Stored data entries
——————

(** [useState("")], [useState("")], [useState()], [useState()],
    [useState([])]. *)
Definition initial : t :=
  mk "" "" (useState Undefined) (useState Undefined) (useState []) [] [].

Definition setZipToken (a : action value) : M t unit :=
  modify (fun c => mk (gitUrl c) (tasks c) (dispatch a (zipToken c)) (runId c)
                      (events c) (console c) (alerts c)).

Definition setRunId (a : action value) : M t unit :=
  modify (fun c => mk (gitUrl c) (tasks c) (zipToken c) (dispatch a (runId c))
                      (events c) (console c) (alerts c)).

Definition setEvents (a : action (list value)) : M t unit :=
  modify (fun c => mk (gitUrl c) (tasks c) (zipToken c) (runId c)
                      (dispatch a (events c)) (console c) (alerts c)).

(** [console.error(err)] *)
Definition console_error (err : exn) : M t unit :=
  modify (fun c => mk (gitUrl c) (tasks c) (zipToken c) (runId c) (events c)
                      (console c ++ [err])%list (alerts c)).

(** [alert(text)] *)
Definition alert (text : string) : M t unit :=
  modify (fun c => mk (gitUrl c) (tasks c) (zipToken c) (runId c) (events c)
                      (console c) (alerts c ++ [text])%list).

(** [s.split("\n")]: the pieces between line feeds; a string without one
    is its own single piece, the empty string included. *)
Fixpoint split_lines (s : string) : list string :=
  match s with
  | EmptyString => [EmptyString]
  | String c r =>
      if Ascii.eqb c "010"%char then EmptyString :: split_lines r
      else match split_lines r with
           | l :: ls => String c l :: ls
           | [] => [String c EmptyString]
           end
  end.

(** [tasks.split("\n").map((s) => s.trim()).filter(Boolean)] *)
Definition task_list (tasks : string) : list string :=
  filter (fun s => negb (String.eqb s "")) (map trim (split_lines tasks)).

(** The payload of [onStart]: [{ tasks }], then [git_url] and [zip_token]
    when the state has them. *)
Definition payload (c : t) : value :=
  let p0 := [("tasks", Arr (map Str (task_list (tasks c))))] in
  let p1 := if negb (String.eqb (gitUrl c) "")
            then assign "git_url" (Str (gitUrl c)) p0 else p0 in
  let p2 := if truthy (state (zipToken c))
            then assign "zip_token" (state (zipToken c)) p1 else p1 in
  Obj p2.

(** [disabled={!gitUrl && !zipToken}] of the Start button. *)
Definition disabled (c : t) : bool :=
  String.eqb (gitUrl c) "" && negb (truthy (state (zipToken c))).

(** [onStart], run to its end once the fetch has settled. *)
Definition onStart (fetch : Fetch.network) : M t unit :=
  p <- gets payload ;;
  started <- lift (api.p1StartRun fetch p) ;;
  run_id <- lift (get started "run_id") ;;
  setRunId (Value run_id) ;;
  setEvents (Value []).

(** [onUpload]: [file] is [e.target.files?.[0]], nothing when no file was
    chosen. *)
Definition onUpload (fetch : Fetch.network) (file : option Fetch.File) : M t unit :=
  match file with
  | None => ret tt
  | Some f =>
      try_catch
        (uploaded <- lift (api.uploadZip fetch f) ;;
         zip_token <- lift (get uploaded "zip_token") ;;
         setZipToken (Value zip_token))
        (fun err => console_error err ;; alert "Upload failed")
  end.

End P1RunForm.

(* ================================================================== *)
(** * Observations on the pages and on the wire                         *)
(* ================================================================== *)
Module Observe.
Import JS React.


(** The interactive page after the text frames [datas] have come in on the
    current socket, one after the other. *)
Definition frames_in (datas : list string) (c : P2Interactive.t) : P2Interactive.t :=
  fold_left (fun c d => snd (P2Interactive.on_net None (WebSocket.Frame d) c))
            datas c.

(** The click handlers of a tree, in document order. *)
Fixpoint clicks {H} (n : node H) : list H :=
  match n with
  | Text _ | Expr _ => []
  | Elem _ h children =>
      (match h with Some x => [x] | None => [] end ++ flat_map clicks children)%list
  | Items children => flat_map clicks children
  end.

(** A child that shows: anything but the [false] of a failed [&&]. *)
Definition shows {H} (n : node H) : bool :=
  match n with
  | Expr (Bool false) => false
  | _ => true
  end.

(** The children of an element. *)
Definition children_of {H} (n : node H) : list (node H) :=
  match n with
  | Elem _ _ children => children
  | Items children => children
  | _ => []
  end.

(** A proposal as the page expects it: [{ type: "proposal", actions }]
    with actions [{ id, summary }]. *)
Definition action (id summary : string) : value :=
  Obj [("id", Str id); ("summary", Str summary)].

Definition proposal (actions : list (string * string)) : value :=
  Obj [("type", Str "proposal");
       ("actions", Arr (map (fun a => action (fst a) (snd a)) actions))].

(** A question: [{ type: "question", choices }]. *)
Definition question (choices : list string) : value :=
  Obj [("type", Str "question"); ("choices", Arr (map Str choices))].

——————

**PROBLEM DESCRIPTION**
What is needed here is every record above, repeated exactly.

**REPLY**
(** [useState("")], [useState("")], [useState()], [useState()],
    [useState([])]. *)
Definition initial : t :=
  mk "" "" (useState Undefined) (useState Undefined) (useState []) [] [].

Definition setZipToken (a : action value) : M t unit :=
  modify (fun c => mk (gitUrl c) (tasks c) (dispatch a (zipToken c)) (runId c)
                      (events c) (console c) (alerts c)).

Definition setRunId (a : action value) : M t unit :=
  modify (fun c => mk (gitUrl c) (tasks c) (zipToken c) (dispatch a (runId c))
                      (events c) (console c) (alerts c)).

Definition setEvents (a : action (list value)) : M t unit :=
  modify (fun c => mk (gitUrl c) (tasks c) (zipToken c) (runId c)
                      (dispatch a (events c)) (console c) (alerts c)).

(** [console.error(err)] *)
Definition console_error (err : exn) : M t unit :=
  modify (fun c => mk (gitUrl c) (tasks c) (zipToken c) (runId c) (events c)
                      (console c ++ [err])%list (alerts c)).

(** [alert(text)] *)
Definition alert (text : string) : M t unit :=
  modify (fun c => mk (gitUrl c) (tasks c) (zipToken c) (runId c) (events c)
                      (console c) (alerts c ++ [text])%list).

(** [s.split("\n")]: the pieces between line feeds; a string without one
    is its own single piece, the empty string included. *)
Fixpoint split_lines (s : string) : list string :=
  match s with
  | EmptyString => [EmptyString]
  | String c r =>
      if Ascii.eqb c "010"%char then EmptyString :: split_lines r
      else match split_lines r with
           | l :: ls => String c l :: ls
           | [] => [String c EmptyString]
           end
  end.

(** [tasks.split("\n").map((s) => s.trim()).filter(Boolean)] *)
Definition task_list (tasks : string) : list string :=
  filter (fun s => negb (String.eqb s "")) (map trim (split_lines tasks)).

(** The payload of [onStart]: [{ tasks }], then [git_url] and [zip_token]
    when the state has them. *)
Definition payload (c : t) : value :=
  let p0 := [("tasks", Arr (map Str (task_list (tasks c))))] in
  let p1 := if negb (String.eqb (gitUrl c) "")
            then assign "git_url" (Str (gitUrl c)) p0 else p0 in
  let p2 := if truthy (state (zipToken c))
            then assign "zip_token" (state (zipToken c)) p1 else p1 in
  Obj p2.

(** [disabled={!gitUrl && !zipToken}] of the Start button. *)
Definition disabled (c : t) : bool :=
  String.eqb (gitUrl c) "" && negb (truthy (state (zipToken c))).

(** [onStart], run to its end once the fetch has settled. *)
Definition onStart (fetch : Fetch.network) : M t unit :=
  p <- gets payload ;;
  started <- lift (api.p1StartRun fetch p) ;;
  run_id <- lift (get started "run_id") ;;
  setRunId (Value run_id) ;;
  setEvents (Value []).

(** [onUpload]: [file] is [e.target.files?.[0]], nothing when no file was
    chosen. *)
Definition onUpload (fetch : Fetch.network) (file : option Fetch.File) : M t unit :=
  match file with
  | None => ret tt
  | Some f =>
      try_catch
        (uploaded <- lift (api.uploadZip fetch f) ;;
         zip_token <- lift (get uploaded "zip_token") ;;
         setZipToken (Value zip_token))
        (fun err => console_error err ;; alert "Upload failed")
  end.

End P1RunForm.

(* ================================================================== *)
(** * Observations on the pages and on the wire                         *)
(* ================================================================== *)
Module Observe.
Import JS React.


(** The interactive page after the text frames [datas] have come in on the
    current socket, one after the other. *)
Definition frames_in (datas : list string) (c : P2Interactive.t) : P2Interactive.t :=
  fold_left (fun c d => snd (P2Interactive.on_net None (WebSocket.Frame d) c))
            datas c.

(** The click handlers of a tree, in document order. *)
Fixpoint clicks {H} (n : node H) : list H :=
  match n with
  | Text _ | Expr _ => []
  | Elem _ h children =>
      (match h with Some x => [x] | None => [] end ++ flat_map clicks children)%list
  | Items children => flat_map clicks children
  end.

(** A child that shows: anything but the [false] of a failed [&&]. *)
Definition shows {H} (n : node H) : bool :=
  match n with
  | Expr (Bool false) => false
  | _ => true
  end.

(** The children of an element. *)
Definition children_of {H} (n : node H) : list (node H) :=
  match n with
  | Elem _ _ children => children
  | Items children => children
  | _ => []
  end.

(** A proposal as the page expects it: [{ type: "proposal", actions }]
    with actions [{ id, summary }]. *)
Definition action (id summary : string) : value :=
  Obj [("id", Str id); ("summary", Str summary)].

Definition proposal (actions : list (string * string)) : value :=
  Obj [("type", Str "proposal");
       ("actions", Arr (map (fun a => action (fst a) (snd a)) actions))].

(** A question: [{ type: "question", choices }]. *)
Definition question (choices : list string) : value :=
  Obj [("type", Str "question"); ("choices", Arr (map Str choices))].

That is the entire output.